--- DATA Enclosed Below ---

(** C8: once the program name is known, [nih_main_read_pidfile] always
    returns, raises no error and leaves the files alone; when the pid file
    cannot be opened, and when its contents do not start with an integer,
    the value returned is the negative "no pid" value -1. *)
Theorem read_pidfile_never_fails (io : Faults) (st : State) (prog : string) :
  program_name st = Some prog →
  ∃ pid st',
    nih_main_read_pidfile io st = Ret (pid, st')
    ∧ raised st' = raised st
    ∧ files st' = files st
    ∧ (fopen_r io (location st) st = None → pid = -1 ∧ pid < 0)
    ∧ (∀ content, fopen_r io (location st) st = Some content →
         scan_int content = None → pid = -1 ∧ pid < 0).
Proof.
  intros Hprog. rewrite (read_pidfile_ret _ prog) by done. simpl.
  destruct (fopen_r io (location st) st) as [content|] eqn:Hopen.
  - eexists _, _. split; [done|]. do 2 (split; [done|]).
    split; [done|]. intros ? [= <-] Hscan.
    unfold fscanf_d. rewrite Hscan. simpl. lia.
  - eexists _, _. split; [done|]. do 2 (split; [done|]).
    split; [lia | done].
Qed.

Lemma read_pidfile_never_fails_witness :
  ∃ pid st',
    nih_main_read_pidfile no_faults (init "upstart") = Ret (pid, st')
    ∧ raised st' = None
    ∧ files st' = ∅
    ∧ (fopen_r no_faults "/var/run/upstart.pid" (init "upstart") = None →
       pid = -1 ∧ pid < 0)
    ∧ (∀ content,
         fopen_r no_faults "/var/run/upstart.pid" (init "upstart")
         = Some content →
         scan_int content = None → pid = -1 ∧ pid < 0).
Proof.
  exact (read_pidfile_never_fails no_faults (init "upstart") "upstart" eq_refl).
Defined.
(** * NBA milestones: the reconciliation scripts

    A shallow embedding of the Python scripts under [scripts/] that
    reconcile official NBA totals with the totals of the local game log:

    - [coverage_scan_single.py]            (module [CoverageScan])
    - [validate_alltime_leaders.py]        (module [ValidateLeaders])
    - [batch_overrides_from_discrepancies.py] and
      [poc_create_season_overrides.py]     (module [Overrides])
    - [update_active_players_nba_api.py]   (module [UpdateActive])

    Further modules hold what the properties below need besides:
    [RetryTiming] (time slept by the executor), [CoverageReport] and
    [CoverageNames] (the report of the coverage scan),
    [ValidateFallback] (the fallback of the leaderboard check),
    [UpdateLog] and [UpdateDates] (the update of the active players).

    Conventions of the embedding.

    - Python integers are [Z]; durations in seconds are exact rationals
      [Q] (the scripts compute them in binary floating point; the
      doubling of the base delay and the cap are exact there, the
      jitter product is rounded).
    - An exception is represented by its textual description [str(err)],
      which is all the scripts ever inspect; a computation that may raise
      returns an [outcome].
    - A pandas cell is a [cell]; a DataFrame is a [frame] (column labels
      and positional rows).  Count columns of nba_api are JSON integers
      or null, so numbers are integers; how pandas and Python read a
      number out of a text cell is a parameter ([PyText]).
    - A SQLite table with a primary key is a finite map from the key to
      the remaining columns; a table without one is a list of rows. *)

From Stdlib Require Import ZArith QArith Qminmax Lia Lqa Ascii String.
From stdpp Require Import base option list sorting strings pretty gmap fin_maps.

Open Scope Z_scope.

(** ** Python and pandas primitives *)

Module Py.

(** [str(err)] of the exception raised. *)
Definition exn := string.

Inductive outcome (A : Type) : Type :=
| Returned (a : A)
| Raised (e : exn).
Arguments Returned {A} a.
Arguments Raised {A} e.

Definition bind {A B} (m : outcome A) (k : A → outcome B) : outcome B :=
  match m with
  | Returned a => k a
  | Raised e => Raised e
  end.

#[global] Instance outcome_ret : MRet outcome := λ A a, Returned a.
#[global] Instance outcome_bind : MBind outcome := λ A B k m, bind m k.

(** [try: m except Exception: handler] *)
Definition try_except {A} (m : outcome A) (handler : exn → outcome A) : outcome A :=
  match m with
  | Returned a => Returned a
  | Raised e => handler e
  end.

(** [c.lower()] on one character.  Only ASCII letters change; the only
    non-ASCII characters whose lowercase contains an ASCII letter are
    U+212A (k) and U+0130 (i followed by a combining dot), and neither
    can complete one of the markers searched for below. *)
Definition lower_ascii (c : ascii) : ascii :=
  let n := nat_of_ascii c in
  if ((65 <=? n) && (n <=? 90))%nat then ascii_of_nat (n + 32) else c.

Definition upper_ascii (c : ascii) : ascii :=
  let n := nat_of_ascii c in
  if ((97 <=? n) && (n <=? 122))%nat then ascii_of_nat (n - 32) else c.

Fixpoint lower (s : string) : string :=
  match s with
  | EmptyString => EmptyString
  | String c s' => String (lower_ascii c) (lower s')
  end.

--- End of Enclosed DATA ---

* WHAT YOU ARE ASKED TO DO:
Go through the listing and write out each line exactly.

* OUTPUT OF THE TASK:
(** C8: once the program name is known, [nih_main_read_pidfile] always
    returns, raises no error and leaves the files alone; when the pid file
    cannot be opened, and when its contents do not start with an integer,
    the value returned is the negative "no pid" value -1. *)
Theorem read_pidfile_never_fails (io : Faults) (st : State) (prog : string) :
  program_name st = Some prog →
  ∃ pid st',
    nih_main_read_pidfile io st = Ret (pid, st')
    ∧ raised st' = raised st
    ∧ files st' = files st
    ∧ (fopen_r io (location st) st = None → pid = -1 ∧ pid < 0)
    ∧ (∀ content, fopen_r io (location st) st = Some content →
         scan_int content = None → pid = -1 ∧ pid < 0).
Proof.
  intros Hprog. rewrite (read_pidfile_ret _ prog) by done. simpl.
  destruct (fopen_r io (location st) st) as [content|] eqn:Hopen.
  - eexists _, _. split; [done|]. do 2 (split; [done|]).
    split; [done|]. intros ? [= <-] Hscan.
    unfold fscanf_d. rewrite Hscan. simpl. lia.
  - eexists _, _. split; [done|]. do 2 (split; [done|]).
    split; [lia | done].
Qed.

Lemma read_pidfile_never_fails_witness :
  ∃ pid st',
    nih_main_read_pidfile no_faults (init "upstart") = Ret (pid, st')
    ∧ raised st' = None
    ∧ files st' = ∅
    ∧ (fopen_r no_faults "/var/run/upstart.pid" (init "upstart") = None →
       pid = -1 ∧ pid < 0)
    ∧ (∀ content,
         fopen_r no_faults "/var/run/upstart.pid" (init "upstart")
         = Some content →
         scan_int content = None → pid = -1 ∧ pid < 0).
Proof.
  exact (read_pidfile_never_fails no_faults (init "upstart") "upstart" eq_refl).
Defined.
(** * NBA milestones: the reconciliation scripts

    A shallow embedding of the Python scripts under [scripts/] that
    reconcile official NBA totals with the totals of the local game log:

    - [coverage_scan_single.py]            (module [CoverageScan])
    - [validate_alltime_leaders.py]        (module [ValidateLeaders])
    - [batch_overrides_from_discrepancies.py] and
      [poc_create_season_overrides.py]     (module [Overrides])
    - [update_active_players_nba_api.py]   (module [UpdateActive])

    Further modules hold what the properties below need besides:
    [RetryTiming] (time slept by the executor), [CoverageReport] and
    [CoverageNames] (the report of the coverage scan),
    [ValidateFallback] (the fallback of the leaderboard check),
    [UpdateLog] and [UpdateDates] (the update of the active players).

    Conventions of the embedding.

    - Python integers are [Z]; durations in seconds are exact rationals
      [Q] (the scripts compute them in binary floating point; the
      doubling of the base delay and the cap are exact there, the
      jitter product is rounded).
    - An exception is represented by its textual description [str(err)],
      which is all the scripts ever inspect; a computation that may raise
      returns an [outcome].
    - A pandas cell is a [cell]; a DataFrame is a [frame] (column labels
      and positional rows).  Count columns of nba_api are JSON integers
      or null, so numbers are integers; how pandas and Python read a
      number out of a text cell is a parameter ([PyText]).
    - A SQLite table with a primary key is a finite map from the key to
      the remaining columns; a table without one is a list of rows. *)

From Stdlib Require Import ZArith QArith Qminmax Lia Lqa Ascii String.
From stdpp Require Import base option list sorting strings pretty gmap fin_maps.

Open Scope Z_scope.

(** ** Python and pandas primitives *)

Module Py.

(** [str(err)] of the exception raised. *)
Definition exn := string.

Inductive outcome (A : Type) : Type :=
| Returned (a : A)
| Raised (e : exn).
Arguments Returned {A} a.
Arguments Raised {A} e.

Definition bind {A B} (m : outcome A) (k : A → outcome B) : outcome B :=
  match m with
  | Returned a => k a
  | Raised e => Raised e
  end.

#[global] Instance outcome_ret : MRet outcome := λ A a, Returned a.
#[global] Instance outcome_bind : MBind outcome := λ A B k m, bind m k.

(** [try: m except Exception: handler] *)
Definition try_except {A} (m : outcome A) (handler : exn → outcome A) : outcome A :=
  match m with
  | Returned a => Returned a
  | Raised e => handler e
  end.

(** [c.lower()] on one character.  Only ASCII letters change; the only
    non-ASCII characters whose lowercase contains an ASCII letter are
    U+212A (k) and U+0130 (i followed by a combining dot), and neither
    can complete one of the markers searched for below. *)
Definition lower_ascii (c : ascii) : ascii :=
  let n := nat_of_ascii c in
  if ((65 <=? n) && (n <=? 90))%nat then ascii_of_nat (n + 32) else c.

Definition upper_ascii (c : ascii) : ascii :=
  let n := nat_of_ascii c in
  if ((97 <=? n) && (n <=? 122))%nat then ascii_of_nat (n - 32) else c.

Fixpoint lower (s : string) : string :=
  match s with
  | EmptyString => EmptyString
  | String c s' => String (lower_ascii c) (lower s')
  end.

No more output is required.